▶ **Given entries**:
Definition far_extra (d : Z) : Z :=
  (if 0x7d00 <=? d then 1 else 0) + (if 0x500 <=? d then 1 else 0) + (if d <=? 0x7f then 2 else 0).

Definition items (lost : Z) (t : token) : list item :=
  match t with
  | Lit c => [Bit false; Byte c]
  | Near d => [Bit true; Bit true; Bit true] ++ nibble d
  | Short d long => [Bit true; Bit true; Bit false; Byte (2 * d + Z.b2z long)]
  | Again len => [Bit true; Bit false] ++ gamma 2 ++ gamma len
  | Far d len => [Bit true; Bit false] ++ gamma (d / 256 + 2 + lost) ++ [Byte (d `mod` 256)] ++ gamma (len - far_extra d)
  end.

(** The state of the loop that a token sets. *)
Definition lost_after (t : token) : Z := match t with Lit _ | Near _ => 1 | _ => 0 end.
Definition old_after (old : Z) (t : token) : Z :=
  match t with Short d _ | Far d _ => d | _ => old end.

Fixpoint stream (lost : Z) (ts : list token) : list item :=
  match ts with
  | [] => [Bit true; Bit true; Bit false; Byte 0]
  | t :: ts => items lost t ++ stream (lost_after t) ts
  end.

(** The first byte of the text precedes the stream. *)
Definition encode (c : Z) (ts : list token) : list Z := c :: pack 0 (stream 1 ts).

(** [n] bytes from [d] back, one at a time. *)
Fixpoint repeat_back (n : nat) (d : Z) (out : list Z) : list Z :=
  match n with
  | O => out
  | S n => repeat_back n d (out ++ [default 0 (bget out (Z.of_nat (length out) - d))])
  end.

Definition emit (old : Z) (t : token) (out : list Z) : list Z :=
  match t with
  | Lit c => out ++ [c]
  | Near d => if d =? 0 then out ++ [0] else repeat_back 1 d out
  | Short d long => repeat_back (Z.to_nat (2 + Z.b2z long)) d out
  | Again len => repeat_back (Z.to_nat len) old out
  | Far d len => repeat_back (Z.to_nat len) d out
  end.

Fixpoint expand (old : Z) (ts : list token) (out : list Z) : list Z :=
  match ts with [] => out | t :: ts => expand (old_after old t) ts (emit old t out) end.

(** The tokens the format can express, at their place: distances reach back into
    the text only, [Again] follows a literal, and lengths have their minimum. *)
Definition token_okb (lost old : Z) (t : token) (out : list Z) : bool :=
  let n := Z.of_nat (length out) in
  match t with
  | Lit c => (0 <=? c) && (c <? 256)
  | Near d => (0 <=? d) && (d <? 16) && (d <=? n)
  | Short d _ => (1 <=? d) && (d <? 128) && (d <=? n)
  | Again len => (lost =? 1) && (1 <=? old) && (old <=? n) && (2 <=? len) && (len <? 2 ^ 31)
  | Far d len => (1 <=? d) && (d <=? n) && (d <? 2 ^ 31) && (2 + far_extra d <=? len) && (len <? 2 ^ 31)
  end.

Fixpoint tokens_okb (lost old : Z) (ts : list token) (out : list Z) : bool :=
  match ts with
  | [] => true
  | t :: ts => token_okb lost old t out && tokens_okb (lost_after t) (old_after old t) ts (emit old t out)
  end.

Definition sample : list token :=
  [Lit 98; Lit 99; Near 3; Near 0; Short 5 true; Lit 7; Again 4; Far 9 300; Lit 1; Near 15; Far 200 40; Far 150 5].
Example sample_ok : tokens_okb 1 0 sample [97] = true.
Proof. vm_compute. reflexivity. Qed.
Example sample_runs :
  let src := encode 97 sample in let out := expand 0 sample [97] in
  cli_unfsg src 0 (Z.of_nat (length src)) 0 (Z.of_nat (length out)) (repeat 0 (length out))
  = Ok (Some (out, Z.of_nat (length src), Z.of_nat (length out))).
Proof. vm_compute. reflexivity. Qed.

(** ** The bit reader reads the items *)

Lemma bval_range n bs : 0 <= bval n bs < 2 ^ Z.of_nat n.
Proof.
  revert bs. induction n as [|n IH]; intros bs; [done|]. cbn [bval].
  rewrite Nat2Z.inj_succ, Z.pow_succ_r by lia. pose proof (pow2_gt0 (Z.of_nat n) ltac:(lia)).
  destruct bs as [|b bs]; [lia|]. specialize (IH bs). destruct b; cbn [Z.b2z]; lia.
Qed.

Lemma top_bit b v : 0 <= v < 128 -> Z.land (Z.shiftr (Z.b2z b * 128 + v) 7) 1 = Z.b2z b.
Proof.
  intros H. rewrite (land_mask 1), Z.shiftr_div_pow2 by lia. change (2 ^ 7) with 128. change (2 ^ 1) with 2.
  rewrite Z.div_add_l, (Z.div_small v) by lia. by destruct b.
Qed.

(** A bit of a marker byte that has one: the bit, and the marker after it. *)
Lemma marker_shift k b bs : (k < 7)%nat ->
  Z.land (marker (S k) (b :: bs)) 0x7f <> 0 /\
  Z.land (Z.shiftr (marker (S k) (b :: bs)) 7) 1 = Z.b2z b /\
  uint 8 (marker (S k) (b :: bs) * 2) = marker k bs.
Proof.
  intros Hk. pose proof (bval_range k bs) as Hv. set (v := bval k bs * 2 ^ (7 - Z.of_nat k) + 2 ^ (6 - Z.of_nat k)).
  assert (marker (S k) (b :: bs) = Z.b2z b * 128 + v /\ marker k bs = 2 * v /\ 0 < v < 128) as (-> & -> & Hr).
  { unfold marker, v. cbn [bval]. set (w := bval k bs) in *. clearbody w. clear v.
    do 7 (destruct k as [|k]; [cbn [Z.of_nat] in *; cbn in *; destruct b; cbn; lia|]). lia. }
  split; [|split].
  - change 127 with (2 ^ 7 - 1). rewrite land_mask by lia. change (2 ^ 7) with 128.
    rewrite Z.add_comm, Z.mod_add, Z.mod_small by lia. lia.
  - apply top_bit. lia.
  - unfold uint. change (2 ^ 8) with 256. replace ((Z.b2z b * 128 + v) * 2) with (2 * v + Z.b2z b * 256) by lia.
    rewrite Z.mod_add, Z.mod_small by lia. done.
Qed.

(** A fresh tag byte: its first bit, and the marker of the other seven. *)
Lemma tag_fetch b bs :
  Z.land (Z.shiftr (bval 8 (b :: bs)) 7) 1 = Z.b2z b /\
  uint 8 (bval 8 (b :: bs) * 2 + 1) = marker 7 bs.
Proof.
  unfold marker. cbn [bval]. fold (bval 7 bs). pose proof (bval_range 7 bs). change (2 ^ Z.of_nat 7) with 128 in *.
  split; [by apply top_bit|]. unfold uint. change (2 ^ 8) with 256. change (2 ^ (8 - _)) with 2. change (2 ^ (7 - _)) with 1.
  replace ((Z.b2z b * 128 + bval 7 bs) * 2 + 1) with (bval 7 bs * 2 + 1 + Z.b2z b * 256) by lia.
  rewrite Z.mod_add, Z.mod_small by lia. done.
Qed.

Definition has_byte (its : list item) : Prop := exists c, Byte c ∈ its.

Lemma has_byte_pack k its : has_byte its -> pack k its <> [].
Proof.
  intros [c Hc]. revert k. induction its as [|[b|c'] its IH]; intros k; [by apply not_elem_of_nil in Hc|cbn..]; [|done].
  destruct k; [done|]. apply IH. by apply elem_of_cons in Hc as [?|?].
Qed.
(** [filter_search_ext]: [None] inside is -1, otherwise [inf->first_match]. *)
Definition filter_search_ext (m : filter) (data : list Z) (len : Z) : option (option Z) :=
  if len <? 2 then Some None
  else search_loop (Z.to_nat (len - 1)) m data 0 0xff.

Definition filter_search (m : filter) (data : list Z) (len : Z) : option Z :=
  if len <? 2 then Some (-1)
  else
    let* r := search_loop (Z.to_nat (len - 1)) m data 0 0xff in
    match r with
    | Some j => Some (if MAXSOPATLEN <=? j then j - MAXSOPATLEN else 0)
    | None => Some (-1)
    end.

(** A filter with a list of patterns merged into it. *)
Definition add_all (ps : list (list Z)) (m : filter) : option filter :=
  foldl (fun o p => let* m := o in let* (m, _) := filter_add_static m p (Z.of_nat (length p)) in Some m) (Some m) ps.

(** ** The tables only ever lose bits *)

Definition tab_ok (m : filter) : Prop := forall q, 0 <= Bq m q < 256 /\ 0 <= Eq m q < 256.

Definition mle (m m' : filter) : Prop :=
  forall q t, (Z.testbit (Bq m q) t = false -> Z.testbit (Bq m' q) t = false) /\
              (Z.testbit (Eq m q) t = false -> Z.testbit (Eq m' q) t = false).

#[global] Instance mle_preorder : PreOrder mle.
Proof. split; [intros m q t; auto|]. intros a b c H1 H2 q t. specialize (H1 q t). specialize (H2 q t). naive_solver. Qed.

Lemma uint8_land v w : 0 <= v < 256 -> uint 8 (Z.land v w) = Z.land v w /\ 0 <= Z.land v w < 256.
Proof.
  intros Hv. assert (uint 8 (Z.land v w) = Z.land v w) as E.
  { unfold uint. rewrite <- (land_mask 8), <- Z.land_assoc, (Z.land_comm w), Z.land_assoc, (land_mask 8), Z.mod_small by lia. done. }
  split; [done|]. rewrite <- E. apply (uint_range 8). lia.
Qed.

▶ **Instructions to follow**: In the data above, which lines lie between the line with "repeat_back 1 d out" and the line with "Fixpoint expand (old", inclusive? Print those lines exactly and nothing else.

▶ **Task result**:
  | Near d => if d =? 0 then out ++ [0] else repeat_back 1 d out
  | Short d long => repeat_back (Z.to_nat (2 + Z.b2z long)) d out
  | Again len => repeat_back (Z.to_nat len) old out
  | Far d len => repeat_back (Z.to_nat len) d out
  end.

Fixpoint expand (old : Z) (ts : list token) (out : list Z) : list Z :=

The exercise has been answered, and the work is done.